Surgical data are illustrated in Table 3. All but 2 patients were operated on by the same surgeon. Continuity between pulmonary arteries was restored in 10 of 12 patients operated on. Associated surgery was performed in 6 patients.
One death, due to sepsis, occurred 2 months after surgery in 1 patient with multiple malformations and microcephaly.

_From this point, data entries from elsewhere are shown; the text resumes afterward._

(* ===== verification/ReassemblySpec.v ===== *)
(** * Reassembly: what arrives, what comes out

    The insertion of a fragment into its group, on the two cases that matter
    for a datagram of two fragments: the second one completes it, or takes the
    daemon down. *)

From S2P Require Import Prelude Csum16 Frame Session World DScript Reactor Rpc Wire Net Agent Udp Tcp Reassembly IpRx Dispatch ReactorSpec AgentSpec PacketSpec TcpSpec UdpSpec.

(** The raw [frag_off] and [tot_len] words and the header length of a frame. *)
Definition frag_view (f : FrameBuf) (fo tot ihl : Z) : Prop :=
  ld16 f (network_hdr f) iphdr_frag_off = Ok fo ∧ ld16 f (network_hdr f) iphdr_tot_len = Ok tot ∧
  ld_ihl f (network_hdr f) = Ok ihl.

(** The offset field, in units of 8 bytes, and the end of the fragment in bytes. *)
Definition offset_of (fo : Z) : Z := Z.land (bswap16 fo) IP_OFF_MASK.
Definition end_of (fo tot ihl : Z) : Z := offset_of fo * 8 + bswap16 tot - ihl * 4.

Lemma offset_nonneg fo : 0 ≤ offset_of fo.
Proof. unfold offset_of. apply Z.land_nonneg. right. done. Qed.

Section frag.
Context {E : Type} `{Kernel E}.
Implicit Types d : Daemon E.

Lemma hdr16_ok off i f v d : frames d !! i = Some f → ld16 f (network_hdr f) off = Ok v → hdr16 off i d = Ok (v, d).
Proof. intros Hf Hv. unfold hdr16, get_frame. mstep (read_cell_ok frames i f d Hf). by apply lift_res_ok. Qed.
Lemma hdr_ihl_ok i f v d : frames d !! i = Some f → ld_ihl f (network_hdr f) = Ok v → hdr_ihl i d = Ok (v, d).
Proof. intros Hf Hv. unfold hdr_ihl, get_frame. mstep (read_cell_ok frames i f d Hf). by apply lift_res_ok. Qed.
Lemma frag_offset_ok i f fo tot ihl d :
  frames d !! i = Some f → frag_view f fo tot ihl → frag_offset i d = Ok (offset_of fo, d).
Proof. intros Hf (Hv & _). unfold frag_offset. by mstep (hdr16_ok _ i f fo d Hf Hv). Qed.

(** The fields [defrag] identifies a datagram by. *)
Definition packet_key (f : FrameBuf) (id proto sa da : Z) : Prop :=
  ld16 f (network_hdr f) iphdr_id = Ok id ∧ ld8 f (network_hdr f) iphdr_protocol = Ok proto ∧
  ld32 f (network_hdr f) iphdr_saddr = Ok sa ∧ ld32 f (network_hdr f) iphdr_daddr = Ok da.

(** Up to the insertion, for a group that exists. *)
Lemma defrag_prefix b fb id proto sa da gs k c d :
  frames d !! b = Some fb → packet_key fb id proto sa da → defragCtxList d = Some gs →
  find_group id proto sa da gs = Some k → gs !! k = Some c →
  Reassembler_defrag b d =
    (first ← defrag_insert (fg_first c) b;
     let groups := <[k := set_first first c]> gs in
     _ ← modify (set_defragCtxList (Some groups));
     i ← deref first;
     ok ← defrag_complete i;
     if ok : bool then _ ← modify (set_defragCtxList (Some (delete k groups))); mret (Some i) else mret None) d.
Proof.
  intros Hb (Hid & Hpr & Hsa & Hda) Hg Hk Hc. unfold Reassembler_defrag, get_frame.
  mstep (hdr16_ok _ b fb id d Hb Hid).
  rewrite (M_bind_ok _ _ d proto d) by (mstep (read_cell_ok frames b fb d Hb); by apply lift_res_ok).
  rewrite (M_bind_ok _ _ d sa d) by (mstep (read_cell_ok frames b fb d Hb); by apply lift_res_ok).
  rewrite (M_bind_ok _ _ d da d) by (mstep (read_cell_ok frames b fb d Hb); by apply lift_res_ok).
  rewrite (M_bind_ok _ _ d (Some gs) d) by (unfold gets; by rewrite Hg).
  rewrite (M_bind_ok _ _ d gs d) by done. rewrite Hk. rewrite Hc. by rewrite (M_bind_ok _ _ d c d).
Qed.

(** The state after [b] was linked behind [a]. *)
Definition linked (a b : nat) (fa fb : FrameBuf) d : Daemon E :=
  with_frame b (set_next None fb) (with_frame a (set_next (Some b) fa) d).

(** The second fragment behind the first: the comparison uses the field
    without the byte swap. *)
Lemma insert_second a b fa fb foa tota ihla fob totb ihlb d :
  a ≠ b → frames d !! a = Some fa → frames d !! b = Some fb → next fa = None →
  frag_view fa foa tota ihla → frag_view fb fob totb ihlb → offset_of foa = 0 →
  defrag_insert (Some a) b d =
    if 0 <? Z.land fob IP_OFF_MASK then Ok (Some a, linked a b fa fb d) else Fault NullDeref.
Proof.
  intros Hab Ha Hb Hn Hva Hvb H0. unfold defrag_insert.
  erewrite M_bind_ok. 2: { mstep (frag_offset_ok a fa foa tota ihla d Ha Hva).
    mstep (frag_offset_ok b fb fob totb ihlb d Hb Hvb). reflexivity. }
  rewrite H0, (proj2 (Z.ltb_ge _ 0)) by apply offset_nonneg.
  mstep (hdr16_ok _ b fb fob d Hb (proj1 Hvb)). mstep (eq_refl : gets chain_fuel d = Ok (_, d)).
  unfold chain_fuel. generalize (Z.land fob IP_OFF_MASK) as o. intros o.
  destruct (0 <? o) eqn:Ho.
  - rewrite (M_bind_ok _ _ d (Some a, None) d).
    2: { cbn [insert_walk]. mstep (frag_offset_ok a fa foa tota ihla d Ha Hva). rewrite H0, Ho.
         mstep (read_cell_ok frames a fa d Ha). rewrite Hn. by destruct (size (frames d)). }
    rewrite (M_bind_ok _ _ d a d) by done. mstep (read_cell_ok frames a fa d Ha).
    set (d1 := with_frame a (set_next (Some b) fa) d). rewrite (M_bind_ok _ _ d tt d1) by done.
    assert (frames d1 !! b = Some fb) as Hb1 by (cbn; by rewrite lookup_insert_ne).
    by mstep (read_cell_ok frames b fb d1 Hb1).
  - rewrite (M_bind_ok _ _ d (None, Some a) d); [done|].
    cbn [insert_walk]. mstep (frag_offset_ok a fa foa tota ihla d Ha Hva). by rewrite H0, Ho.
Qed.
End frag.

(** ** Properties *)

(** C39. A remote peer can stop the daemon with one fragment: when the first
    fragment of a datagram is held and another one of the same datagram
    arrives whose [frag_off] word, read without the byte swap, has no offset
    bits (an offset of 256, 512, ..., 1792 bytes without more fragments to
    follow), [Reassembler::defrag] dereferences a null pointer. *)
Theorem defrag_null_deref {E} `{Kernel E} a b fa fb foa tota ihla fob totb ihlb id proto sa da gs k c (d : Daemon E) :
  a ≠ b → frames d !! a = Some fa → frames d !! b = Some fb → next fa = None →
  frag_view fa foa tota ihla → frag_view fb fob totb ihlb → offset_of foa = 0 →
  packet_key fb id proto sa da → defragCtxList d = Some gs →
  find_group id proto sa da gs = Some k → gs !! k = Some c → fg_first c = Some a →
  Z.land fob IP_OFF_MASK = 0 →
  Reassembler_defrag b d = Fault NullDeref.
Proof.
  intros Hab Ha Hb Hn Hva Hvb H0 Hkey Hg Hk Hc Hf Hz.
  rewrite (defrag_prefix b fb id proto sa da gs k c) by done. rewrite Hf.
  apply M_bind_fault. rewrite (insert_second a b fa fb foa tota ihla fob totb ihlb) by done. by rewrite Hz.
Qed.

Lemma delete_insert_same {A} (k : nat) (x : A) (l : list A) : delete k (<[k := x]> l) = delete k l.
Proof. revert k. induction l as [|y l IH]; intros [|k]; [done..|]. cbn. f_equal. apply IH. Qed.

(** A 16-bit field that can be read can be written. *)
Lemma st16_ok f o off v w : ld16 f (raw o) off = Ok v → ∃ l, st16 f (raw o) off w = Ok (set_rawBytes l f).
Proof.
  unfold ld16, ld, load16, st16, st, store16. cbn [target of_option mbind res_bind].
  destruct (slice (rawBytes f) (o + off) 2) as [bs|] eqn:Hs; [|done]. intros _.
  apply slice_Some in Hs as (_ & Ho & Hle & _).
  destruct (store (rawBytes f) (o + off) (le_bytes 2 w)) as [l|] eqn:Hst; [by exists l|].
  destruct (store_is_Some (rawBytes f) (o + off) (le_bytes 2 w)) as [l Hl]; [done| |congruence].
  rewrite length_le_bytes. lia.
Qed.

Section complete.
Context {E : Type} `{Kernel E}.
Implicit Types d : Daemon E.

(** The check and the adjustment of a chain of two. *)
Lemma complete_two a b fa fb o foa tota ihla fob totb ihlb d :
  a ≠ b → frames d !! a = Some fa → frames d !! b = Some fb →
  next fa = Some b → next fb = None → network_hdr fa = raw o →
  frag_view fa foa tota ihla → frag_view fb fob totb ihlb →
  offset_of foa = 0 → offset_of fob * 8 = end_of foa tota ihla → has_bits (bswap16 fob) IP_MF_MASK = false →
  ∃ l, st16 fa (raw o) iphdr_tot_len (bswap16 (u16 (u16 (end_of fob totb ihlb) + ihla * 4))) = Ok (set_rawBytes l fa) ∧
    defrag_complete a d = Ok (true,
      with_frame b (set_user_payload_begin (raw ihlb) (set_network_hdr nullptr fb))
        (with_frame a (set_rawBytes l fa) d)).
Proof.
  intros Hab Ha Hb Hna Hnb Hnet Hva Hvb H0 Hcont Hmf.
  destruct (st16_ok fa o iphdr_tot_len tota (bswap16 (u16 (u16 (end_of fob totb ihlb) + ihla * 4)))) as [l Hl].
  { rewrite <-Hnet. apply Hva. }
  exists l. split; [done|]. unfold defrag_complete, chain_fuel. mstep (eq_refl : gets _ d = Ok (_, d)).
  assert (∃ n, size (frames d) = S n) as [n ->].
  { destruct (size (frames d)) as [|n] eqn:Hs; [|by exists n]. apply map_size_empty_inv in Hs. by rewrite Hs in Ha. }
  rewrite (M_bind_ok _ _ d true d).
  2: { cbn [contiguous]. mstep (frag_offset_ok a fa foa tota ihla d Ha Hva). rewrite H0. change (negb (0 * 8 =? 0)) with false. cbv iota.
       mstep (hdr16_ok _ a fa tota d Ha (proj1 (proj2 Hva))). mstep (hdr_ihl_ok a fa ihla d Ha (proj2 (proj2 Hva))).
       mstep (read_cell_ok frames a fa d Ha). rewrite Hna.
       mstep (frag_offset_ok b fb fob totb ihlb d Hb Hvb).
       rewrite Hcont. unfold end_of. rewrite H0, Z.eqb_refl. cbn [negb].
       mstep (hdr16_ok _ b fb totb d Hb (proj1 (proj2 Hvb))). mstep (hdr_ihl_ok b fb ihlb d Hb (proj2 (proj2 Hvb))).
       mstep (read_cell_ok frames b fb d Hb). rewrite Hnb. by destruct n. }
  cbn [negb]. rewrite (M_bind_ok _ _ d b d).
  2: { cbn [last_of]. mstep (read_cell_ok frames a fa d Ha). rewrite Hna.
       mstep (read_cell_ok frames b fb d Hb). by rewrite Hnb. }
  mstep (hdr16_ok _ b fb fob d Hb (proj1 Hvb)). cbv zeta. rewrite Hmf.
  mstep (hdr16_ok _ b fb totb d Hb (proj1 (proj2 Hvb))). mstep (hdr_ihl_ok b fb ihlb d Hb (proj2 (proj2 Hvb))).
  mstep (hdr_ihl_ok a fa ihla d Ha (proj2 (proj2 Hva))).
  mrun upd_frame_ok; [rewrite Hnet; exact Hl|]. set (d1 := with_frame a _ d).
  assert (frames d1 !! a = Some (set_rawBytes l fa)) as Ha1 by apply lookup_insert_eq.
  mstep (read_cell_ok frames a _ d1 Ha1). change (next (set_rawBytes l fa)) with (next fa). rewrite Hna.
  assert (frames d1 !! b = Some fb) as Hb1 by (cbn; by rewrite lookup_insert_ne).
  rewrite (M_bind_ok _ _ d1 tt (with_frame b (set_user_payload_begin (raw ihlb) (set_network_hdr nullptr fb)) d1)); [done|].
  cbn [adjust_rest]. mstep (hdr_ihl_ok b fb ihlb d1 Hb1 (proj2 (proj2 Hvb))).
  mstep (read_cell_ok frames b fb d1 Hb1). rewrite Hnb. done.
Qed.
End complete.

(** A datagram of two fragments, the second arriving last: when it starts
    where the first one ends, is the last one, and its [frag_off] word has
    offset bits also without the byte swap, [Reassembler::defrag] returns the
    first frame with the second linked behind it, the first header's total
    length is that of the datagram, and the group is removed.  The payload of
    the second frame is made to begin [ihl] bytes into the frame, not
    [ihl * 4]. *)
Theorem defrag_two_fragments {E} `{Kernel E} a b fa fb o foa tota ihla fob totb ihlb id proto sa da gs k c (d : Daemon E) :
  a ≠ b → frames d !! a = Some fa → frames d !! b = Some fb → next fa = None → network_hdr fa = raw o →
  frag_view fa foa tota ihla → frag_view fb fob totb ihlb → offset_of foa = 0 →
  packet_key fb id proto sa da → defragCtxList d = Some gs →
  find_group id proto sa da gs = Some k → gs !! k = Some c → fg_first c = Some a →
  0 < Z.land fob IP_OFF_MASK → offset_of fob * 8 = end_of foa tota ihla → has_bits (bswap16 fob) IP_MF_MASK = false →
  ∃ l d', Reassembler_defrag b d = Ok (Some a, d') ∧
    st16 (set_next (Some b) fa) (raw o) iphdr_tot_len (bswap16 (u16 (u16 (end_of fob totb ihlb) + ihla * 4)))
      = Ok (set_rawBytes l (set_next (Some b) fa)) ∧
    frames d' !! a = Some (set_rawBytes l (set_next (Some b) fa)) ∧
    frames d' !! b = Some (set_user_payload_begin (raw ihlb) (set_network_hdr nullptr (set_next None fb))) ∧
    defragCtxList d' = Some (delete k gs).
Proof.
  intros Hab Ha Hb Hn Hnet Hva Hvb H0 Hkey Hg Hk Hc Hf Hz Hcont Hmf.
  rewrite (defrag_prefix b fb id proto sa da gs k c) by done. rewrite Hf.
  pose proof (insert_second a b fa fb foa tota ihla fob totb ihlb d Hab Ha Hb Hn Hva Hvb H0) as Hi.
  rewrite (proj2 (Z.ltb_lt 0 _) Hz) in Hi. mstep Hi. cbv zeta. clear Hi.
  set (d1 := set_defragCtxList (Some (<[k := set_first (Some a) c]> gs)) (linked a b fa fb d)).
  rewrite (M_bind_ok _ _ _ tt d1) by done. rewrite (M_bind_ok _ _ d1 a d1) by done.
  destruct (complete_two a b (set_next (Some b) fa) (set_next None fb) o foa tota ihla fob totb ihlb d1)
    as (l & Hl & Hcomp); try done.
  { cbn. rewrite lookup_insert_ne by done. apply lookup_insert_eq. }
  { apply lookup_insert_eq. }
  mstep Hcomp. eexists l, _. split; [reflexivity|]. split; [exact Hl|]. cbn. split_and!.
  - rewrite lookup_insert_ne by done. apply lookup_insert_eq.
  - apply lookup_insert_eq.
  - by rewrite delete_insert_same.
Qed.

(** ** Concrete runs *)

(** Fragments of a datagram from 10.0.0.1 to 10.0.0.2; [word] is the
    fragmentation word in host order. *)
Definition sample_fragment (word : Z) (data : list Z) : FrameBuf :=
  rx_frame nullptr nullptr
    ([69; 0] ++ be16 (20 + length data) ++ [0; 9] ++ be16 word ++ [64; 17; 0; 0; 10; 0; 0; 1; 10; 0; 0; 2] ++ data).
Definition sample_group : FragGroup :=
  mkFragGroup (le_val [0; 9]) 17 (le_val [10; 0; 0; 1]) (le_val [10; 0; 0; 2]) (Some 7%nat).
Definition fragments (f7 f8 : FrameBuf) : Daemon dscript :=
  set_defragCtxList (Some [sample_group]) (with_frame 8 f8 (with_frame 7 f7 (sample_daemon ∅ ∅ ∅ ∅ quiet))).

(** The second fragment at byte 256. *)
Lemma defrag_null_deref_witness :
  Reassembler_defrag 8 (fragments (sample_fragment 8192 [1]) (sample_fragment 32 [2])) = Fault NullDeref.
Proof.
  apply (defrag_null_deref 7 8 (sample_fragment 8192 [1]) (sample_fragment 32 [2])
    (bswap16 8192) (bswap16 21) 5 (bswap16 32) (bswap16 21) 5 (le_val [0; 9]) 17 (le_val [10; 0; 0; 1]) (le_val [10; 0; 0; 2])
    [sample_group] 0 sample_group); try done; vm_compute; done.
Defined.

Lemma defrag_two_fragments_witness :
  ∃ d', Reassembler_defrag 8 (fragments (sample_fragment 8192 [1;2;3;4;5;6;7;8]) (sample_fragment 1 [9; 10]))
    = Ok (Some 7%nat, d') ∧ user_payload_begin <$> frames d' !! 8%nat = Some (raw 5) ∧ defragCtxList d' = Some [].
Proof.
  destruct (defrag_two_fragments 7 8 (sample_fragment 8192 [1;2;3;4;5;6;7;8]) (sample_fragment 1 [9; 10]) 0
    (bswap16 8192) (bswap16 28) 5 (bswap16 1) (bswap16 22) 5 (le_val [0; 9]) 17 (le_val [10; 0; 0; 1]) (le_val [10; 0; 0; 2])
    [sample_group] 0 sample_group (fragments (sample_fragment 8192 [1;2;3;4;5;6;7;8]) (sample_fragment 1 [9; 10])))
    as (l & d' & Hr & _ & _ & Hb & Hg); try done; try (vm_compute; done).
  exists d'. split; [exact Hr|]. rewrite Hb. split; [reflexivity|exact Hg].
Defined.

At a median follow-up of 4 years (range, 2 months to 5 years) (Table 4), all patients operated on underwent cardiac catheterization. Eight patients had a patent pulmonary artery and 3 a reoccluded, nonvisualized artery. Hypoplasia of a previously occluded pulmonary artery was reversed in 6 patients, 5 of whom had an antegrade flow to the lungs, and persisted in 1 patient treated with a Blalock-Taussig shunt. The mean ratio of occluded/contralateral pulmonary artery increased from 0.71±0.19 to 0.92±0.09 (P=0.036, paired Students t test). After pulmonary artery reconstruction, patients 3 and 7 had a bidirectional cavopulmonary connection, patient 4 had percutaneous closure of a ventricular septal defect, patient 8 underwent heart transplantation because of biventricular failure, and patient 10 underwent percutaneous implantation of a valved stent. Patients 1 through 12 are in NYHA class I.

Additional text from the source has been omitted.